Series A, Series huh? Primer on venture capital funding
Venture funding is not for the faint of heart, or for those in a hurry for return. Forbes says 90 percent of startups are bound for failure; venture firms aim to throw many seeds on fertile ground in hopes a few will take off and become the “unicorn” companies valued at $1 billion or more a decade or more into the future. Experts recommend only risking a small portion of your investment portfolio on startup funds.
In fact, the Securities and Exchange Commission requires sellers of non-registered securities—read private equity, hedge funds and venture capital funds—to sell only to accredited investors. Those are investors with an income of $200,000 or higher ($300,000 for a married couple) for at least two years and with a reasonable expectation of that income continuing in the current year—or, an individual with a net worth of more than $1 million excluding the value of their primary residence.
Still all in? Read on for a guide to venture capital terminology.
What are the different venture capital funding rounds?
Most founders raise money to take a company from back-of-the-napkin to matured more than once at various stages of need and size of investment.
Pre-seed: This is money most often raised to get an idea off the ground, for initial costs and plans. Often from founders themselves or friends and family, often not for equity.
Seed: Usually the first official raise of funds. Often funds R&D—and the people behind it—for determining business direction. Also often involves investments in exchange for equity.
Series A: Funding sought to take a going company with some discernible product, usually to enable hiring, execution of strategy and development. Most often raised from venture capital, this is the first series of preferred stock. According to Fundz, the median Series A raise in the U.S. by mid-2021 is around $8 million. These companies are usually already valued in the tens of millions.
Series B: Goal is to scale a company to the next level. Usually a larger round—in mid-2020 the mean Series B raise in the U.S. was $33 million.
What are angel investors?
Angel investors are single high net worth individuals who invest time, money or both to get a company off the ground in its very earliest stages, often in exchange for equity in a company. They often provide very favorable terms to companies as their interest lies more in a company’s success than in high profits.
Investors in venture funds can also be committed to the mission of the particular fund. Some funds are very mission-driven, seeking to boost, for example, enviro-tech startups, socio-economically underserved populations or geographic areas—while providing a return.
Do they ever get tax incentives?
There are no specific federal tax breaks currently for venture investing. Many states do offer those incentives for different types of early stage funding investment. Ohio, for instance, offers a personal income tax credit of up to 10 percent of cash investments in Ohio-based small businesses.
What’s the return on a typical VC investment?
Venture firms all shoot for the sky, but any individual investment could also tank completely. The goal of individual investments is a successful exit, meaning a sale of the company for a large profit.
Most firms/funds, however, have targets or track records over a set period of years over all investments. The National Bureau of Economic Research has said a 25 percent return on a venture capital investment is the average.
What about VC vs. private equity?
Private equity (PE) refers to ownership of companies that are not publicly traded. High net worth individuals and firms invest in privately held companies or in public companies with the intent to take them private, and many are older companies long in business.

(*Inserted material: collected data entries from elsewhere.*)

(** The walk of a pixel on the frame marks every node up to the root. *)
Lemma contour_walk_root_spec (k : nat) hp tmp nd :
  up_ok lo hi root hp → hp !! tmp = Some nd → h nd - lo < Z.of_nat k →
  ∃ hp', (∀ fuel, (k ≤ fuel)%nat →
            contour_walk_root c save offset fuel tmp hp = Some hp') ∧
         walked hp hp' ∧
         ∃ rn rn', hp !! root = Some rn ∧ hp' !! root = Some rn' ∧
                   iattr rn' contourLength = iattr rn contourLength + 1.
Proof.
  revert hp tmp nd. induction k as [|k IH]; intros hp tmp nd Hup Hn Hk.
  { destruct (proj2 Hup tmp nd Hn) as [? _]. lia. }
  destruct (walked_mark tmp hp nd Hn) as (nd' & Hmark & Hw & (Ef & _ & Eh) & Hcl).
  assert (<[tmp := nd']> hp !! tmp = Some nd') as Hn'
    by (apply list_lookup_insert_eq; by eapply lookup_lt_Some).
  pose proof (up_ok_frame _ _ _ _ _ _ _ _ Hup (proj1 Hw)) as Hup'.
  destruct (proj2 Hup tmp nd Hn) as [Hr [->|(f & fn & Hf & Hne & Hfn & Hlt)]].
  - destruct (proj1 Hup) as (rn & Hrn & Hrf & _).
    assert (rn = nd) as -> by congruence.
    exists (<[root := nd']> hp). split_and!; [|done|].
    + intros [|fuel] Hfuel; [lia|]. simpl. rewrite Hmark. simpl. rewrite Hn'. simpl.
      rewrite decide_True by congruence. done.
    + exists nd, nd'. done.
  - destruct (IH (<[tmp := nd']> hp) f fn Hup') as (hp' & Hrun & Hw' & rn & rn' & Hrn & Hrn' & Hcl').
    { by rewrite list_lookup_insert_ne. } { lia. }
    assert (tmp ≠ root) as Hnr.
    { intros ->. destruct (proj1 Hup) as (rn0 & Hrn0 & Hrf & _).
      rewrite Hn in Hrn0. injection Hrn0 as <-. congruence. }
    exists hp'. split_and!.
    + intros [|fuel] Hfuel; [lia|]. simpl. rewrite Hmark. simpl. rewrite Hn'. simpl.
      rewrite decide_False by congruence. rewrite Ef, Hf. simpl. apply Hrun. lia.
    + by eapply walked_trans.
    + exists rn, rn'. split_and!; [|done..]. by rewrite list_lookup_insert_ne in Hrn.
Qed.

(** The walk of another contour pixel stops above the level [minValue]
    and does not mark the root. *)
Lemma contour_walk_spec (k : nat) minValue hp tmp nd :
  up_ok lo hi root hp → lo ≤ minValue → hp !! tmp = Some nd → h nd - lo < Z.of_nat k →
  ∃ hp', (∀ fuel, (k ≤ fuel)%nat →
            contour_walk c save offset minValue fuel tmp hp = Some hp') ∧
         walked hp hp' ∧ hp' !! root = hp !! root.
Proof.
  intros Hup Hmin. revert hp tmp nd Hup.
  induction k as [|k IH]; intros hp tmp nd Hup Hn Hk.
  { destruct (proj2 Hup tmp nd Hn) as [? _]. lia. }
  destruct (decide (h nd > minValue)) as [Hgt|Hle].
  - destruct (walked_mark tmp hp nd Hn) as (nd' & Hmark & Hw & (Ef & _ & Eh) & Hcl).
    pose proof (up_ok_frame _ _ _ _ _ _ _ _ Hup (proj1 Hw)) as Hup'.
    destruct (proj1 Hup) as (rn & Hrn & _ & Hrh).
    assert (tmp ≠ root) as Hnr.
    { intros ->. rewrite Hn in Hrn. injection Hrn as <-. lia. }
    destruct (proj2 Hup tmp nd Hn) as [Hr [->|(f & fn & Hf & Hne & Hfn & Hlt)]]; [done|].
    destruct (IH (<[tmp := nd']> hp) f fn Hup') as (hp' & Hrun & Hw' & Hroot).
    { by rewrite list_lookup_insert_ne. } { lia. }
    exists hp'. split_and!.
    + intros [|fuel] Hfuel; [lia|]. simpl. rewrite Hn. simpl.
      rewrite (proj2 (Z.gtb_lt _ _)) by lia. rewrite Hmark. simpl. rewrite Hf. simpl.
      apply Hrun. lia.
    + by eapply walked_trans.
    + rewrite Hroot. by rewrite list_lookup_insert_ne.
  - exists hp. split_and!; [|apply walked_refl|done].
    intros [|fuel] Hfuel; [lia|]. simpl. rewrite Hn. simpl.
    destruct (h nd >? minValue) eqn:E; [|done]. apply Z.gtb_lt in E. lia.
Qed.

End Walks.

Section Contour.

Variable c : Strategy.
Variable st0 : list Z.
Variable cap : Z → nat.
Variable T : PixelType.
Variable sF : Flood.
Variable root : nat.
Variable p0 : Z.
Variable N : Z.
Hypothesis Hctx : ctx_ok c st0 cap.
Hypothesis Hfinal : final c st0 cap sF root p0.
Hypothesis Hall : ∀ q, interior st0 q → labelled sF q.
Hypothesis HT : hMin c ≤ tmax T.
Hypothesis Hoff : ∀ q, interior st0 q → 0 ≤ (imOffset_of c q).1 < N.

Local Abbreviation stF := (STATUS sF).
Local Abbreviation scanning := (scanning c sF root).

Lemma final_status o :
  0 ≤ o < Z.of_nat (length st0) →
  (zget st0 o = Some BORDER_STATUS ∧ zget stF o = Some BORDER_STATUS) ∨
  (interior st0 o ∧ ∃ k v n nd,
     zget stF o = Some k ∧ 0 ≤ k ∧ val c o = Some v ∧ hMin c ≤ v ∧
     index_at sF (hToIndex c v) k = Some n ∧ heap sF !! n = Some nd).
Proof.
  intros Ho. destruct Hfinal as (Hinv & _).
  destruct (zget_is_Some st0 o Ho) as [w Hw].
  destruct (ctx_vals Hctx o w Hw) as [-> | ->].
  - right. split; [done|]. destruct (Hall o Hw) as (k & Hk & Hpos).
    destruct (ctx_range Hctx o Hw) as (v & Hv & Hr & _).
    pose proof (at_level_intro c st0 o v Hw Hv) as Hl.
    destruct (inv_label Hinv o _ k Hl Hk Hpos) as (_ & n & nd & _ & _ & Hi & Hn & _).
    exists k, v, n, nd. done.
  - left. split; [done|]. by apply (inv_border Hinv).
Qed.

Lemma final_border o :
  zget stF o = Some BORDER_STATUS ↔ zget st0 o = Some BORDER_STATUS.
Proof.
  destruct Hfinal as (Hinv & _). split; [|apply (inv_border Hinv)].
  intros Ho. pose proof (zget_range _ _ _ Ho) as Hr. rewrite (inv_len_status Hinv) in Hr.
  destruct (final_status o Hr) as [[? _]|(_ & k & _ & _ & _ & Hk & Hpos & _)]; [done|].
  rewrite Ho in Hk. injection Hk as <-. unfold BORDER_STATUS in Hpos. lia.
Qed.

Venture funding refers to money in newer, startup-type companies, which PE may not necessarily be.
While both venture and PE funds may be interested in high-growth potential investment, and both have a high tolerance for risk, PE firms often prefer to focus on obtaining majority ownership and then “fixing” or streamlining businesses for growth, while venture funds aim to grow companies through minority investment of funds and expertise, and often attracting other outside capital.
How are company valuations determined?
Potential investors want to know the value, and potential value, of what they want to buy into.
There are several ways to calculate that, including market capitalization—multiplying a public company’s share price by its total number of shares outstanding—looking at multiples of a company’s revenues or earnings, or simply looking at the value of a company’s assets minus its liabilities (book value).
But that’s tricky for a new entity with no or little cash flow. Investors then may look at what similar companies are actually selling for, such as, say, five times that company’s sales, and then apply a similar formula— that’s called the “market multiple.”
Or they will look at the stage of the company’s development and the human, intellectual and physical infrastructure it has in place, and apply various known calculations often used in the industry to score the company’s worth.
Cynthia Bent Findlay is a freelance writer.